### Work to be completed
In the entries that follow, copy exactly each line from the first through the line with "Definition strip_trailing (work".

+++ Recorded data

(* ===== verification/PathNormalize.v ===== *)
(** * Path normalisation (lib/policy/path_normalize.c)

    The POSIX build of normalize_path and the basename comparisons. *)

From S2P Require Import Prelude CString.
Local Open Scope char_scope.
Local Open Scope bool_scope.

(** [basename] is the tail of [normalized] that it points into. *)
Record NormalizedPath := mkNormalizedPath {
  normalized : cstr;
  np_basename : cstr;
  is_absolute : bool
}.

(** [while (len > 1 && work[len-1] == '/') work[--len] = NUL], on the reversed
    string. *)
Fixpoint strip_rev (r : cstr) : cstr :=
  match r with
  | c :: (_ :: _) as r' => if Ascii.eqb c "/" then strip_rev r' else r
  | _ => r
  end.

Definition strip_trailing (work : cstr) : cstr := rev (strip_rev (rev work)).

(** The in-place copy loop: a slash followed by a slash is skipped. *)
Fixpoint collapse (src : cstr) : cstr :=
  match src with
  | [] => []
  | c :: t => if Ascii.eqb c "/" && Ascii.eqb (peek t) "/" then collapse t else c :: collapse t
  end.

Definition normalize_path (path : cstr) : option NormalizedPath :=
  match path with
  | [] => None
  | _ =>
      let work := path in
      let absolute := Ascii.eqb (peek work) "/" in
      let work := collapse (strip_trailing work) in
      let base := match strrchr work "/" with
                  | Some last_slash => tail last_slash
                  | None => work
                  end in
      Some (mkNormalizedPath work base absolute)
  end.

(** Whether the comparison returns zero. *)
Definition path_basename_cmp (a b : option cstr) : bool :=
  match a, b with
  | Some a, Some b => streq a b
  | None, None => true
  | _, _ => false
  end.

Definition path_basename_has_prefix (basename prefix : option cstr) : bool :=
  match basename, prefix with
  | Some b, Some p => match p with [] => true | _ => has_prefix p b end
  | _, _ => false
  end.

(** ** Lemmas *)

(** The components: the maximal slash-free pieces, empty ones dropped.
    [acc] is the current piece, reversed. *)
Fixpoint comps_acc (acc p : cstr) : list cstr :=
  match p with
  | [] => if acc is [] then [] else [rev acc]
  | c :: t => if Ascii.eqb c "/"
              then (if acc is [] then [] else [rev acc]) ++ comps_acc [] t
              else comps_acc (c :: acc) t
  end.

Definition components (p : cstr) : list cstr := comps_acc [] p.

Definition double_slash : cstr := ["/"; "/"].

Lemma strip_trailing_spec w :
  w <> [] -> exists n, w = strip_trailing w ++ repeat "/" n /\ strip_trailing w <> [] /\
    (strip_trailing w = ["/"] \/ forall u, strip_trailing w <> u ++ ["/"]).
Proof.
  intros Hw. unfold strip_trailing.
  assert (rev w <> []) as Hr.
  { intros E. apply Hw. rewrite <- (rev_involutive w), E. done. }
  assert (w = rev (rev w)) as Ew by (by rewrite rev_involutive).
  revert Ew Hr. generalize (rev w). intros r -> Hr. clear Hw.
  induction r as [|c r IH]; [done|]. destruct r as [|d r].
  - exists 0%nat. simpl. split_and!; [done..|].
    destruct (Ascii.eqb_spec c "/") as [->|Hne]; [by left|right].
    intros u E. by apply (app_inj_tail [] u) in E as [_ ->].
  - destruct (IH ltac:(done)) as (n & Hn & Hne & Hend).
    change (strip_rev (c :: d :: r)) with
      (if Ascii.eqb c "/" then strip_rev (d :: r) else c :: d :: r).
    destruct (Ascii.eqb_spec c "/") as [->|Hc].
    + exists (S n). split_and!; [|done..].
      change (rev ("/" :: d :: r)) with (rev (d :: r) ++ ["/"]).
      rewrite Hn at 1. rewrite <- app_assoc. f_equal. rewrite <- repeat_cons. done.
    + exists 0%nat. simpl. rewrite app_nil_r. split_and!; [done| |right].
      * by destruct (rev r ++ [d]).
      * intros u E. apply app_inj_tail in E as [_ ->]. done.
Qed.

Lemma collapse_no_double p : contains (collapse p) double_slash = false.
Proof.
  induction p as [|c p IH]; [done|]. cbn [collapse].
  destruct (Ascii.eqb c "/" && Ascii.eqb (peek p) "/") eqn:E; [done|].
  destruct (contains (c :: collapse p) double_slash) eqn:Hc; [|done].
  apply contains_true in Hc as ([|x a] & b & Hc); simplify_eq/=.
  - exfalso. destruct p as [|d p]; [done|]. simpl in *.
    destruct (Ascii.eqb_spec d "/") as [->|Hd]; [done|]. simpl in *. congruence.
  - assert (contains (collapse p) double_slash = true); [|congruence].
    apply contains_true. by exists a, b.
Qed.

Lemma collapse_peek p : peek (collapse p) = peek p.
Proof.
  induction p as [|c p IH]; [done|]. cbn [collapse].
  destruct (Ascii.eqb_spec c "/") as [->|]; simpl; [|done].
  destruct (Ascii.eqb_spec (peek p) "/") as [E|]; [|done]. congruence.
Qed.

Lemma collapse_nil p : collapse p = [] -> p = [].
Proof.
  induction p as [|c p IH]; [done|]. cbn [collapse].
  destruct (Ascii.eqb c "/" && Ascii.eqb (peek p) "/") eqn:E; [|done].
  intros H. rewrite (IH H) in E. simpl in E. by rewrite andb_false_r in E.
Qed.

(** Strings without a doubled slash are fixed points. *)
Lemma collapse_fixed p : contains p double_slash = false -> collapse p = p.
Proof.
  induction p as [|c p IH]; [done|]. intros Hn. cbn [collapse].
  assert (contains p double_slash = false) as Hp.
  { destruct (contains p double_slash) eqn:E; [|done].
    rewrite <- Hn. apply contains_true in E as (a & b & ->). symmetry.
    apply contains_true. by exists (c :: a), b. }
  rewrite (IH Hp). destruct (Ascii.eqb_spec c "/") as [->|]; [|done]. simpl.
  destruct p as [|d p]; [done|]. simpl.
  destruct (Ascii.eqb_spec d "/") as [->|]; [|done].
  assert (contains ("/" :: "/" :: p) double_slash = true); [|congruence].
  apply contains_true. by exists [], p.
Qed.

Lemma collapse_comps acc p : comps_acc acc (collapse p) = comps_acc acc p.
Proof.
  revert acc. induction p as [|c p IH]; intros acc; [done|]. cbn [collapse].
  destruct (Ascii.eqb_spec c "/") as [->|Hc]; simpl.
  - destruct (Ascii.eqb_spec (peek p) "/") as [E|].
    + rewrite IH. destruct p as [|d p]; [done|]. simpl in *. subst d.
      change (Ascii.eqb "/" "/") with true. cbn iota. done.
    + simpl. by rewrite IH.
  - destruct (Ascii.eqb_spec c "/"); [done|]. by rewrite IH.
Qed.

Lemma comps_slashes acc n : comps_acc acc (repeat "/" n) = comps_acc acc [].
Proof.
  revert acc; induction n as [|n IH]; intros acc; [done|]. simpl. rewrite IH. simpl.
  by rewrite app_nil_r.
Qed.

Lemma comps_app_slashes acc p n : comps_acc acc (p ++ repeat "/" n) = comps_acc acc p.
Proof.
  revert acc; induction p as [|c p IH]; intros acc; [apply comps_slashes|]. simpl.
  by rewrite !IH.
Qed.

Lemma strip_fixed w :
  w = ["/"] \/ (forall u, w <> u ++ ["/"]) -> strip_trailing w = w.
Proof.
  intros H. unfold strip_trailing. rewrite <- (rev_involutive w) at 2. f_equal.
  destruct (rev w) as [|c [|d r]] eqn:E; [done..|].
  simpl. destruct (Ascii.eqb_spec c "/") as [->|]; [|done].
  apply (f_equal (@rev ascii)) in E. rewrite rev_involutive in E.
  destruct H as [->|H]; [|by destruct (H (rev (d :: r)))].
  simpl in E. destruct (rev r); [done|]. simplify_eq/=. by destruct l.
Qed.

Lemma collapse_last p u : collapse p = u ++ ["/"] -> exists v, p = v ++ ["/"].
Proof.
  revert u; induction p as [|c p IH]; intros u; [by destruct u|]. cbn [collapse].
  destruct (Ascii.eqb c "/" && Ascii.eqb (peek p) "/") eqn:E.
  - intros H. destruct (IH _ H) as [v ->]. by exists (c :: v).
  - destruct u as [|x u]; simpl; intros [= -> H].
    + apply collapse_nil in H as ->. by exists [].
    + destruct (IH _ H) as [v ->]. by exists (x :: v).
Qed.

(** *** The canonical form, as a function of the components *)

Fixpoint join (l : list cstr) : cstr :=
  match l with
  | [] => []
  | x :: l' => x ++ (if l' is [] then [] else "/" :: join l')
  end.

Definition canonical (absolute : bool) (comps : list cstr) : cstr :=
  (if absolute then ["/"] else []) ++ join comps.

Lemma contains_tail c p : contains (c :: p) double_slash = false -> contains p double_slash = false.
Proof.
  intros Hn. destruct (contains p double_slash) eqn:E; [|done].
  rewrite <- Hn. apply contains_true in E as (a & b & ->). symmetry.
  apply contains_true. by exists (c :: a), b.
Qed.

Lemma comps_nonempty acc p : (acc <> [] \/ exists c, c ∈ p /\ c <> "/") -> comps_acc acc p <> [].
Proof.
  revert acc; induction p as [|c p IH]; intros acc H; simpl.
  - destruct acc; [|done]. destruct H as [H|(c & Hc & _)]; [done|]. by apply elem_of_nil in Hc.
  - destruct (Ascii.eqb_spec c "/") as [->|Hc].
    + destruct acc; [|done]. simpl. apply IH. right.
      destruct H as [H|(d & Hd & Hne)]; [done|]. apply elem_of_cons in Hd as [->|Hd]; [done|eauto].
    + apply IH. by left.
Qed.

Lemma join_comps p acc :
  contains p double_slash = false -> (forall u, p <> u ++ ["/"]) ->
  (acc <> [] \/ peek p <> "/") -> join (comps_acc acc p) = rev acc ++ p.
Proof.
  revert acc; induction p as [|c p IH]; intros acc Hn Hend Hst; simpl.
  - destruct acc; simpl; by rewrite ?app_nil_r.
  - assert (forall u, p <> u ++ ["/"]) as Hend'. { intros u ->. by apply (Hend (c :: u)). }
    destruct (Ascii.eqb_spec c "/") as [->|Hc].
    + destruct Hst as [Hacc|Hst]; [|done]. destruct acc as [|x acc]; [done|].
      destruct p as [|d p]; [by destruct (Hend [])|].
      assert (d <> "/") as Hd.
      { intros ->. assert (contains ("/" :: "/" :: p) double_slash = true); [|congruence].
        apply contains_true. by exists [], p. }
      cbn [app join]. specialize (IH [] (contains_tail _ _ Hn) Hend' (or_intror Hd)).
      rewrite IH. destruct (comps_acc [] (d :: p)) eqn:E; [|done].
      destruct (comps_nonempty [] (d :: p)); [|done]. right. exists d. split; [by left|done].
    + rewrite IH; [|by eapply contains_tail|done|by left]. simpl. by rewrite <- app_assoc.
Qed.

(** Every normalised path is the canonical form of its own components. *)
Lemma canonical_fixed w :
  w <> [] -> contains w double_slash = false -> (w = ["/"] \/ forall u, w <> u ++ ["/"]) ->
  w = canonical (Ascii.eqb (peek w) "/") (components w).
Proof.
  intros Hne Hn [->|Hend]; [done|]. unfold canonical, components.
  destruct w as [|c w]; [done|]. simpl. destruct (Ascii.eqb_spec c "/") as [->|Hc].
  - simpl. f_equal. destruct w as [|d w]; [done|].
    symmetry. apply (join_comps (d :: w) []); [by eapply contains_tail| |right].
    + intros u E. apply (Hend ("/" :: u)). by rewrite E.
    + simpl. intros ->. assert (contains ("/" :: "/" :: w) double_slash = true); [|congruence].
      apply contains_true. by exists [], w.
  - simpl. symmetry. apply (join_comps w [c]); [by eapply contains_tail| |by left].
    intros u E. apply (Hend (c :: u)). by rewrite E.
Qed.

Lemma strip_peek w : w <> [] -> peek (strip_trailing w) = peek w.
Proof.
  intros Hw. destruct (strip_trailing_spec w Hw) as (n & E & Hne & _).
  rewrite E at 2. by destruct (strip_trailing w).
Qed.

(** The working string after the two loops. *)
Lemma work_canonical p :
  p <> [] ->
  let w := collapse (strip_trailing p) in
  w <> [] /\ contains w double_slash = false /\ (w = ["/"] \/ forall u, w <> u ++ ["/"]) /\
  peek w = peek p /\ components w = components p.
Proof.
  intros Hp w. destruct (strip_trailing_spec p Hp) as (n & E & Hne & Hend).
  split_and!.
  - intros H. by apply collapse_nil in H.
  - apply collapse_no_double.
  - destruct Hend as [Hend|Hend]; [left; unfold w; by rewrite Hend|right].
    intros u Hu. apply collapse_last in Hu as [v Hv]. by destruct (Hend v).
  - unfold w. by rewrite collapse_peek, strip_peek.
  - unfold w, components. rewrite collapse_comps. rewrite E at 2. by rewrite comps_app_slashes.
Qed.

Lemma normalize_path_inv p np :
  normalize_path p = Some np ->
  p <> [] /\ normalized np = collapse (strip_trailing p) /\
  is_absolute np = Ascii.eqb (peek p) "/" /\
  np_basename np = match strrchr (normalized np) "/" with
                   | Some last_slash => tail last_slash | None => normalized np end.
Proof. unfold normalize_path. destruct p; [done|]. intros [= <-]. done. Qed.

Lemma normalize_path_form p np :
  normalize_path p = Some np ->
  normalized np = canonical (is_absolute np) (components p).
Proof.
  intros (Hp & -> & -> & _)%normalize_path_inv.
  destruct (work_canonical p Hp) as (Hne & Hn & Hend & Hpk & Hc).
  rewrite (canonical_fixed _ Hne Hn Hend) at 1. by rewrite Hpk, Hc.
Qed.

Lemma basename_split w :
  exists dir, w = dir ++ match strrchr w "/" with Some l => tail l | None => w end /\
    "/" ∉ match strrchr w "/" with Some l => tail l | None => w end /\
    (dir = [] \/ exists d, dir = d ++ ["/"]).
Proof.
  destruct (strrchr w "/") as [l|] eqn:E.
  - apply strrchr_Some in E as (a & b & -> & -> & Hn). exists (a ++ ["/"]).
    simpl. rewrite <- app_assoc. split_and!; [done..|]. right. by exists a.
  - apply strrchr_None in E. exists []. auto.
Qed.

(** ** Properties *)

(** Normalisation computes the canonical form of a path: the slash
    of an absolute path, then the non-empty components separated by single
    slashes. *)
Theorem normalize_path_canonical p :
  p <> [] ->
  exists np, normalize_path p = Some np /\
    is_absolute np = Ascii.eqb (peek p) "/" /\
    normalized np = canonical (is_absolute np) (components p) /\
    components (normalized np) = components p /\
    (exists dir, normalized np = dir ++ np_basename np /\ "/" ∉ np_basename np /\
                 (dir = [] \/ exists d, dir = d ++ ["/"])) /\
    normalize_path (normalized np) = Some np.
Proof.
  intros Hp. destruct (normalize_path p) as [np|] eqn:E; [|by destruct p].
  exists np. split; [done|]. pose proof (normalize_path_form p np E) as Hf.
  apply normalize_path_inv in E as (_ & Hw & Ha & Hb).
  destruct (work_canonical p Hp) as (Hne & Hn & Hend & Hpk & Hc). rewrite <- Hw in *.
  split_and!; [done..| |].
  - rewrite Hb. apply basename_split.
  - destruct np as [w b ab]; simpl in *. destruct w as [|c w0] eqn:Ew; [done|].
    unfold normalize_path. rewrite <- Ew in *. rewrite (strip_fixed _ Hend), (collapse_fixed _ Hn).
    by rewrite Hpk, <- Ha, <- Hb.
Qed.

Lemma normalize_path_canonical_witness :
  exists np, normalize_path (cs "//etc///.env//") = Some np /\ normalized np = cs "/etc/.env".
Proof.
  destruct (normalize_path_canonical (cs "//etc///.env//")) as (np & H & _ & _ & Hc & _).
  - vm_compute. discriminate.
  - exists np. split; [exact H|]. vm_compute in H. injection H as <-. reflexivity.
Defined.

(** Two spellings have the same normal form exactly when they agree on
    being absolute and have the same non-empty components. *)
Theorem normalize_path_equivalence p q np nq :
  normalize_path p = Some np -> normalize_path q = Some nq ->
  (normalized np = normalized nq <->
   is_absolute np = is_absolute nq /\ components p = components q).
Proof.
  intros Hp Hq. pose proof (normalize_path_form _ _ Hp) as Fp.
  pose proof (normalize_path_form _ _ Hq) as Fq.
  apply normalize_path_inv in Hp as (Np & Wp & Ap & _).
  apply normalize_path_inv in Hq as (Nq & Wq & Aq & _).
  destruct (work_canonical p Np) as (_ & _ & _ & Kp & Cp).
  destruct (work_canonical q Nq) as (_ & _ & _ & Kq & Cq).
  rewrite <- Wp in Kp, Cp. rewrite <- Wq in Kq, Cq. split.
  - intros E. by rewrite Ap, Aq, <- Kp, <- Kq, <- Cp, <- Cq, E.
  - intros [Ea Ec]. by rewrite Fp, Fq, Ea, Ec.
Qed.

Lemma normalize_path_equivalence_witness :
  components (cs "a//b/") = components (cs "a/b").
Proof.
  eapply (normalize_path_equivalence (cs "a//b/") (cs "a/b"));
    [vm_compute; reflexivity|vm_compute; reflexivity|reflexivity].
Defined.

++++++

### Worked solution
(* ===== verification/PathNormalize.v ===== *)
(** * Path normalisation (lib/policy/path_normalize.c)

    The POSIX build of normalize_path and the basename comparisons. *)

From S2P Require Import Prelude CString.
Local Open Scope char_scope.
Local Open Scope bool_scope.

(** [basename] is the tail of [normalized] that it points into. *)
Record NormalizedPath := mkNormalizedPath {
  normalized : cstr;
  np_basename : cstr;
  is_absolute : bool
}.

(** [while (len > 1 && work[len-1] == '/') work[--len] = NUL], on the reversed
    string. *)
Fixpoint strip_rev (r : cstr) : cstr :=
  match r with
  | c :: (_ :: _) as r' => if Ascii.eqb c "/" then strip_rev r' else r
  | _ => r
  end.

Definition strip_trailing (work : cstr) : cstr := rev (strip_rev (rev work)).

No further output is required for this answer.